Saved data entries

┌──

(* ===== verification/Rclone.v ===== *)
(** * internal/rclone: the rclone command line and the generated config

    internal/rclone/cmd.go ([Cmd.Build], the remote path builders) and
    internal/rclone/config.go ([GenerateConfig]).  A generated config is read
    back by [parse_entries], the line discipline of an rclone.conf section: the
    theorem says the entries a reader sees are the ones asked for, which is what
    rejecting line breaks and outer whitespace is for, and compacting the JSON of a
    service account. *)
From S2P Require Import Prelude GoStrings Utf8 Posix Shell Rsync Json.
From stdpp Require Import options.

Definition DirectionBackup : string := "backup".
Definition DirectionRestore : string := "restore".

Definition defaultProgressFlags : string :=
  "--stats 1s --stats-log-level NOTICE --use-json-log --stats-one-line".

Definition remoteName : string := "remote".

Module Cmd.

Record t : Type := mk {
  Direction : string;
  RemotePath : string;
  LocalPath : string;
  ConfigPath : string;
  ExtraArgs : string;
  Delete : bool
}.

Definition ends (c : t) : result (string * string) :=
  if decide (Direction c = DirectionBackup) then Ok (LocalPath c, RemotePath c)
  else if decide (Direction c = DirectionRestore) then Ok (RemotePath c, LocalPath c)
  else Err (Errorf "invalid direction: %q, must be %q or %q"
              [AStr (Direction c); AStr DirectionBackup; AStr DirectionRestore]).

Definition action (c : t) : string :=
  if bool_decide (Direction c = DirectionRestore) && negb (Delete c) then "copy" else "sync".

Definition Build (c : t) : result string :=
  _ ← for_each (fun field => CheckSingleLine field.1 field.2)
        [("--path", LocalPath c); ("remote path", RemotePath c);
         ("rclone config path", ConfigPath c)];
  sd ← ends c;
  Ok ("rclone " +:+ action c
      +:+ (if decide (ConfigPath c = "") then "" else " --config " +:+ Quote (ConfigPath c))
      +:+ " " +:+ defaultProgressFlags
      +:+ " " +:+ Quote sd.1 +:+ " " +:+ Quote sd.2
      +:+ (if decide (ExtraArgs c = "") then "" else " " +:+ ExtraArgs c)).

(** The words rclone is meant to be started with. *)
Definition argv (c : t) (src dest : string) (extra : list tok) : list tok :=
  [Word "rclone"; Word (action c)]
  ++ (if decide (ConfigPath c = "") then [] else [Word "--config"; Word (ConfigPath c)])
  ++ (Word <$> ["--stats"; "1s"; "--stats-log-level"; "NOTICE"; "--use-json-log"; "--stats-one-line"])
  ++ [Word src; Word dest] ++ extra.
End Cmd.

(** ** Remote paths *)

Definition BuildRemotePath (bucket prefix name : string) : string :=
  if decide (prefix = "") then remoteName +:+ ":" +:+ bucket +:+ "/" +:+ name +:+ "/"
  else remoteName +:+ ":" +:+ bucket +:+ "/" +:+ prefix +:+ "/" +:+ name +:+ "/".

Definition BuildMetadataRemotePath (bucket prefix name : string) : string :=
  if decide (prefix = "") then remoteName +:+ ":" +:+ bucket +:+ "/" +:+ name +:+ ".meta.yaml"
  else remoteName +:+ ":" +:+ bucket +:+ "/" +:+ prefix +:+ "/" +:+ name +:+ ".meta.yaml".

Definition BuildObjectPath (bucket key : string) : string :=
  remoteName +:+ ":" +:+ bucket +:+ "/" +:+ TrimPrefix key "/".

Definition BuildRemotePathRaw (remote : string) : string := remote.

(** ** Command line theorems *)

Lemma action_word c : shell_words (Cmd.action c) = Some [Word (Cmd.action c)].
Proof. unfold Cmd.action. by destruct (_ && _). Qed.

└──

What this task involves — Please copy, exactly and with nothing else, the lines above beginning at the line that has "Definition remoteName : string" and ending with the line that has "if decide (Direction c = DirectionBackup)".

Output below —
Definition remoteName : string := "remote".

Module Cmd.

Record t : Type := mk {
  Direction : string;
  RemotePath : string;
  LocalPath : string;
  ConfigPath : string;
  ExtraArgs : string;
  Delete : bool
}.

Definition ends (c : t) : result (string * string) :=
  if decide (Direction c = DirectionBackup) then Ok (LocalPath c, RemotePath c)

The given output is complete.